Parti dans la cacophonie de son Athletic en 2013, Fernando Llorente retrouve pour la première fois le club qui l’a couronné Rey Leon. Un come-back empreint de nostalgie qui ne devrait cacher quelques sifflets. Car plus que cette idylle de 17 ans, l’aficion basque se rappelle avant tout de son départ agité vers Turin.
L’histoire prend fin un certain 11 mai 2013. D’abord pour San Mamés, cathédrale des Leones qui fait une croix sur son siècle d’histoire pour réapparaître, quelques mois plus tard, dans un apparat flambant neuf. L’atmosphère mêle déjà saudade et excitation, puis gagne en singularité lorsque Fernando Llorente trouve le chemin des filets pour ce qui reste le dernier but inscrit dans le San Mamés 1.0. Un pion qui, par là même, signifie la dernière banderille rojiblanca du longiligne attaquant originaire de Pampelune. Car après 17 ans d’un amour sincère et réciproque, il quitte sa compagne de toujours : l’Athletic de Bilbao.
Entré dès sa onzième bougie dans la cantera basque, il n’en part ainsi que dix-sept ans plus tard.
Et par une grande porte qui se retrouve finalement si petite, la faute à un imbroglio de plusieurs mois avec sa direction et des bisbilles avec une frange des supporters. En ce jeudi de Ligue Europa, c’est avec le maillot du FC Séville qu’il retrouve l’antre qui l’a couronné comme le Rey Leon et mené vers la gloire de la Roja. « Ce sera une nouvelle expérience dans ma carrière et, je l’espère, une nuit merveilleuse » , a-t-il prévenu. Une nuit faite de sifflets, aussi.
Fernandito, Valverde et embrouilles à répétition
Quand il enfile la tunique blanc et rouge de l’équipe-fanion pour la première fois en janvier 2005, Fernando Llorente n’est encore qu’un minot.
Un gamin au presque double mètre, certes, dont le père footballistique répond au nom d’Ernesto Valverde. Ce même entraîneur basque qui, lors de son retour sous la guérite de San Mamés à l’été 2013, entraperçoit la grande carcasse de la pointe qu’il a lancée dans le bain professionnel se faire la malle. « J’ai un très bon souvenir d’Ernesto, évoque-t-il au micro de la Cadena Ser lors de sa dernière interview à Bilbao.
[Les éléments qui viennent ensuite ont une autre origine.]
Lemma i16_small z : - 2 ^ 15 ≤ z < 2 ^ 15 → i16 z = z.
Proof. intros. by apply wrap_s_small. Qed.
Lemma i32_small z : - 2 ^ 31 ≤ z < 2 ^ 31 → i32 z = z.
Proof. intros. by apply wrap_s_small. Qed.
Lemma i64_small z : - 2 ^ 63 ≤ z < 2 ^ 63 → i64 z = z.
Proof. intros. by apply wrap_s_small. Qed.

(** [in_s w z]: [z] is representable in a signed [w]-bit integer. *)
Definition in_s (w z : Z) : bool := (- 2 ^ (w - 1) <=? z) && (z <? 2 ^ (w - 1)).

(** Signed arithmetic on [int]: out of range it is undefined. *)
Definition checked_i32 (z : Z) : res Z := if in_s 32 z then Ok z else Err SignedOverflow.

Lemma checked_i32_ok z : - 2 ^ 31 ≤ z < 2 ^ 31 → checked_i32 z = Ok z.
Proof.
  intros. unfold checked_i32, in_s. change (32 - 1) with 31.
  rewrite (proj2 (Z.leb_le _ _)), (proj2 (Z.ltb_lt _ _)) by lia. done.
Qed.

(** ** Lists *)

Section lists.
Context {A : Type}.
Implicit Types l : list A.

(** [sub off n l]: the [n] elements of [l] from index [off]. *)
Definition sub (off n : nat) l : list A := take n (drop off l).
(** [blit off src l]: [l] with [src] written from index [off]. *)
Definition blit (off : nat) (src : list A) l : list A :=
  take off l ++ src ++ drop (off + length src) l.

Lemma length_sub off n l : (off + n <= length l)%nat → length (sub off n l) = n.
Proof. intros. unfold sub. rewrite length_take, length_drop. lia. Qed.

Lemma length_blit off src l :
  (off + length src <= length l)%nat → length (blit off src l) = length l.
Proof.
  intros. unfold blit. rewrite !length_app, length_take, length_drop. lia.
Qed.

Lemma sub_0 off l : sub off 0 l = [].
Proof. done. Qed.

Lemma sub_split off n m l : sub off (n + m) l = sub off n l ++ sub (off + n) m l.
Proof. unfold sub. by rewrite <- take_take_drop, drop_drop. Qed.

Lemma drop_sub k off n l : drop k (sub off n l) = sub (off + k) (n - k) l.
Proof. unfold sub. by rewrite skipn_firstn_comm, drop_drop. Qed.

Lemma sub_full l : sub 0 (length l) l = l.
Proof. unfold sub. simpl. rewrite drop_0. by apply take_ge. Qed.

Lemma sub_app_l off n l k : (off + n <= length l)%nat → sub off n (l ++ k) = sub off n l.
Proof.
  intros. unfold sub. rewrite drop_app_le by lia. rewrite take_app_le; [done|].
  rewrite length_drop. lia.
Qed.

Lemma sub_app_r off n l k :
  (length l <= off)%nat → sub off n (l ++ k) = sub (off - length l) n k.
Proof. intros. unfold sub. by rewrite drop_app_ge. Qed.

(** Reading back exactly what was written. *)
Lemma sub_blit_same off src l :
  (off <= length l)%nat → sub off (length src) (blit off src l) = src.
Proof.
  intros. unfold blit. rewrite sub_app_r; rewrite length_take; [|lia].
  replace (off - off `min` length l)%nat with 0%nat by lia.
  rewrite sub_app_l by lia. apply sub_full.
Qed.

(** Reading above a write. *)
Lemma sub_blit_after off n w src l :
  (w + length src <= off)%nat → (off <= length l)%nat → sub off n (blit w src l) = sub off n l.
Proof.
  intros. unfold blit. rewrite app_assoc, sub_app_r;
    rewrite length_app, length_take; [|lia].
  unfold sub. rewrite drop_drop. do 2 f_equal. lia.
Qed.

(** Reading below a write. *)
Lemma sub_blit_before off n w src l :
  (off + n <= w)%nat → (w <= length l)%nat → sub off n (blit w src l) = sub off n l.
Proof.
  intros. unfold blit. rewrite sub_app_l by (rewrite length_take; lia).
  unfold sub. rewrite skipn_firstn_comm, take_take. by rewrite Nat.min_l by lia.
Qed.
End lists.

Lemma elem_of_insert_inv {A} (l : list A) i x y : x ∈ <[i := y]> l → x = y ∨ x ∈ l.
Proof.
  intros [j Hj]%list_elem_of_lookup. apply list_lookup_insert_Some in Hj as [(_ & -> & _)|[_ Hj]].
  - by left.
  - right. by eapply list_elem_of_lookup_2.
Qed.

(** [std::vector::resize]: truncates, or extends with the given value. *)
Definition vresize {A} (n : nat) (d : A) (l : list A) : list A :=
  take n l ++ replicate (n - length l) d.

Lemma length_vresize {A} n (d : A) l : length (vresize n d l) = n.
Proof. unfold vresize. rewrite length_app, length_take, length_replicate. lia. Qed.

Lemma sub_vresize {A} off n m (d : A) l :
  (off + n <= length l)%nat → (off + n <= m)%nat → sub off n (vresize m d l) = sub off n l.
Proof.
  intros. unfold vresize. rewrite sub_app_l by (rewrite length_take; lia).
  unfold sub. rewrite skipn_firstn_comm, take_take. by rewrite Nat.min_l by lia.
Qed.

(** A witness for each element of a list, in a list of pairs. *)
Lemma list_witnesses {A B} (P : A → B → Prop) (l : list A) :
  (∀ x, x ∈ l → ∃ y, P x y) → ∃ k, k.*1 = l ∧ Forall (λ e, P e.1 e.2) k.
Proof.
  induction l as [|x l IH]; intros H; [by exists []|].
  destruct (H x) as [y Hy]; [by left|]. destruct IH as (k & <- & Hk); [intros z Hz; apply H; by right|].
  exists ((x, y) :: k). split; [done|]. by constructor.
Qed.

(** ** Bytes and character data *)

Abbreviation byte := Byte.byte.
Abbreviation bytes := (list Byte.byte).

#[export] Instance byte_eq_dec : EqDecision Byte.byte := Byte.byte_eq_dec.

#[export] Program Instance byte_countable : Countable Byte.byte :=
  inj_countable Byte.to_N Byte.of_N Byte.of_to_N.

(** The bytes of a string literal. *)
Definition str (s : string) : bytes := String.list_byte_of_string s.

(** ** Sizes and memory as integers *)

Definition zlen {A} (l : list A) : Z := Z.of_nat (length l).

Lemma zlen_nonneg {A} (l : list A) : 0 ≤ zlen l.
Proof. unfold zlen. lia. Qed.

Lemma zlen_app {A} (l k : list A) : zlen (l ++ k) = zlen l + zlen k.
Proof. unfold zlen. rewrite length_app. lia. Qed.

Lemma zlen_nil {A} : zlen (@nil A) = 0.
Proof. done. Qed.

Lemma zlen_cons {A} (x : A) l : zlen (x :: l) = 1 + zlen l.
Proof. unfold zlen. simpl. lia. Qed.

Lemma to_nat_zlen {A} (l : list A) : Z.to_nat (zlen l) = length l.
Proof. unfold zlen. lia. Qed.

Lemma take_zlen_app {A} (l k : list A) : take (Z.to_nat (zlen l)) (l ++ k) = l.
Proof. by rewrite to_nat_zlen, take_app_length. Qed.

Lemma zlen_zero_inv {A} (l : list A) : zlen l = 0 → l = [].
Proof. destruct l; [done|]. rewrite zlen_cons. pose proof (zlen_nonneg l). lia. Qed.

Definition zsub {A} (off n : Z) (l : list A) : list A := sub (Z.to_nat off) (Z.to_nat n) l.
Definition zblit {A} (off : Z) (src l : list A) : list A := blit (Z.to_nat off) src l.
Definition zresize {A} (n : Z) (d : A) (l : list A) : list A := vresize (Z.to_nat n) d l.

(** Reading and writing a memory object: outside of it is a fault. *)
Definition mem_read (off n : Z) (m : bytes) : res bytes :=
  if (0 <=? off) && (0 <=? n) && (off + n <=? zlen m) then Ok (zsub off n m) else Err OutOfBounds.
Definition mem_write (off : Z) (src m : bytes) : res bytes :=
  if (0 <=? off) && (off + zlen src <=? zlen m) then Ok (zblit off src m) else Err OutOfBounds.

Section mem.
Context {A : Type}.
Implicit Types l : list A.

Lemma zlen_zsub off n l : 0 ≤ off → 0 ≤ n → off + n ≤ zlen l → zlen (zsub off n l) = n.
Proof. unfold zlen, zsub. intros. rewrite length_sub; lia. Qed.

Lemma zlen_zblit off src l : 0 ≤ off → off + zlen src ≤ zlen l → zlen (zblit off src l) = zlen l.
Proof. unfold zlen, zblit. intros. rewrite length_blit; lia. Qed.

Lemma zlen_zresize n (d : A) l : 0 ≤ n → zlen (zresize n d l) = n.
Proof. unfold zlen, zresize. intros. rewrite length_vresize. lia. Qed.

Lemma zsub_0 off l : zsub off 0 l = [].
Proof. done. Qed.

Lemma zsub_split off n m l :
  0 ≤ off → 0 ≤ n → 0 ≤ m → zsub off (n + m) l = zsub off n l ++ zsub (off + n) m l.
Proof.
  unfold zsub. intros. rewrite !Z2Nat.inj_add by lia. apply sub_split.
Qed.

Lemma zsub_drop k off n l :
  0 ≤ off → 0 ≤ k ≤ n → zsub (off + k) (n - k) l = drop (Z.to_nat k) (zsub off n l).
Proof.
  unfold zsub. intros. rewrite drop_sub, Z2Nat.inj_add, Z2Nat.inj_sub by lia. done.
Qed.

Lemma zsub_zblit_same off w src l n :
  w = off → 0 ≤ off ≤ zlen l → n = zlen src → zsub off n (zblit w src l) = src.
Proof.
  unfold zsub, zblit, zlen. intros -> ? ->. rewrite Nat2Z.id. apply sub_blit_same. lia.
Qed.

Lemma zsub_zblit_before off n w src l :
  0 ≤ off → 0 ≤ n → off + n ≤ w → w ≤ zlen l → zsub off n (zblit w src l) = zsub off n l.
Proof. unfold zsub, zblit, zlen. intros. apply sub_blit_before; lia. Qed.

Lemma zsub_zblit_after off n w src l :
  0 ≤ w → 0 ≤ n → w + zlen src ≤ off → off ≤ zlen l → zsub off n (zblit w src l) = zsub off n l.
Proof. unfold zsub, zblit, zlen. intros. apply sub_blit_after; lia. Qed.

Lemma zsub_zresize off n m (d : A) l :
  0 ≤ off → 0 ≤ n → off + n ≤ zlen l → off + n ≤ m → zsub off n (zresize m d l) = zsub off n l.
Proof. unfold zsub, zresize, zlen. intros. apply sub_vresize; lia. Qed.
J’aurais vraiment aimé continuer avec lui, mais les circonstances ont fait que ce ne sera pas possible. J’ai un futur qui s’écrit loin de l’Athletic et j’espère que tout va bien se passer à Turin. » Ce départ acté pour l’Italie lui fait délaisser dix-sept ans de sa vie, autrement dit un bilan de 333 matchs et 115 buts. Des statistiques d’un autre temps pour l’Athletic, qui renvoient ses fans vers les époques glorieuses de Telmo Zarra et Dani Ruiz Bazan. Pourtant, son départ se fait dans la confusion la plus totale.
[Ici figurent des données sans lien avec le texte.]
(** ** updateChannel *)

Lemma chan_inv c s ch s' : chan c s = Ok (ch, s') → chans s !! c = Some ch ∧ s' = s.
Proof. unfold chan. intros H. by minv H. Qed.

Lemma upd_chan_inv c f s u s' :
  upd_chan c f s = Ok (u, s') → ∃ ch, chans s !! c = Some ch ∧ s' = set_chan c (f ch) s.
Proof.
  unfold upd_chan. intros (ch & s1 & [Hc ->]%chan_inv & [= _ <-])%bind_Ok. by exists ch.
Qed.

Definition new_pollfd (ch : channel) : pollfd := mkPollfd (fd_ ch) (i16 (events_ ch)) 0.
Definition updated_pollfd (ch : channel) (p : pollfd) : pollfd :=
  mkPollfd (if isNoneEvent ch then - fd_ ch - 1 else fd p) (i16 (events_ ch)) 0.

Lemma updateChannel_new_eq s c ch :
  chans s !! c = Some ch → index_ ch < 0 → channels_ s !! fd_ ch = None →
  zlen (pollfds_ s) + 1 < 2 ^ 31 →
  updateChannel c s =
    Ok (tt, mkPoller (pollfds_ s ++ [new_pollfd ch]) (<[fd_ ch := c]> (channels_ s))
              (<[c := set_index ch (zlen (pollfds_ s))]> (chans s))).
Proof.
  intros Hc Hi Hm Hn. unfold updateChannel. mstep_by (by apply chan_eq). mstep.
  rewrite (proj2 (Z.ltb_lt _ _)) by done. unfold assert_.
  rewrite bool_decide_eq_true_2 by done. mstep. unfold put.
  assert (i32 (zlen (pollfds_ s ++ [new_pollfd ch])) - 1 = zlen (pollfds_ s)) as E.
  { pose proof (zlen_nonneg (pollfds_ s)).
    rewrite zlen_app, i32_small; rewrite zlen_cons, zlen_nil; lia. }
  unfold new_pollfd in *. by rewrite E.
Qed.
Une triste fin à des années-lumière de ses débuts idylliques en 2005, quand Fernando Llorente se construit un statut d’inamovible à la pointe de l’attaque des Leones. D’abord lancé par Ernesto Valverde, il poursuit sa progression sous la houlette de Javier Clemente, puis de Joaquín Caparros.
L’ancien sélectionneur de la Roja, d’ailleurs, se veut l’un des points d’inflexion de la carrière de l’attaquant. Alors à la barre du navire de Bilbao, il connaît deux saisons apocalyptiques durant lesquelles le club frôle la descente. Idem, il choisit cette période pour faire de Llorente l’une de ses pointes, à coup d’humiliation publique et de jeu avec son moral : « Avec moi, il n’a pas toujours réussi à être titulaire. Mais je crois que ce qui le gênait le plus, c’était que je l’appelle Fernandito. » Un surnom qui passe mal chez l’intéressé, et qui le pousse à la révolte, déjà. À l’image de son entente paradoxale avec Clemente, son parcours à l’Athletic est ainsi jalonné de hauts et de bas, en attestent ses deux exercices passés sous les ordres de Marcelo Bielsa. Une période en clair-obscur.
D’étendard des Leones au statut de mercenaire
Homme fort de la métamorphose de l’Athletic, El Loco offre dès son arrivée un football joyeux et entraînant à San Mamés. Un changement radical qui déchaîne une nouvelle fois les passions chez ses aficionados, et un nouvel élan dans un effectif en plein renouvellement de générations. Fernando Llorente, lui, profite à fond des nouvelles aspirations offensives et plante comme un goret. Avec 28 pions toutes compétitions confondues, il s’offre sa meilleure saison et s’installe durablement avec la Selección. Un nouveau statut qui lui donne également des envies d’ailleurs : le début de la fin.
Car dans un club aussi marginal que l’Athletic, la direction s’attèle à faire du cash grâce à des clauses libératoires mirobolantes. Llorente refuse de prolonger dans ces conditions, et reçoit de la part du président Urrutia des qualificatifs tels que celui de « mercenaire » . Dans le même temps, sa relation avec Bielsa s’effrite jusqu’à atteindre un point de non-retour à l’automne 2012, confirmé par son départ libre en mai de l’année suivante. « Je suppose qu’on entendra des sifflets » , prophétise l’actuelle pointe remplaçante de Séville avant de tenter de se rassurer : « Cela ne veut pas dire que tout le monde me déteste. »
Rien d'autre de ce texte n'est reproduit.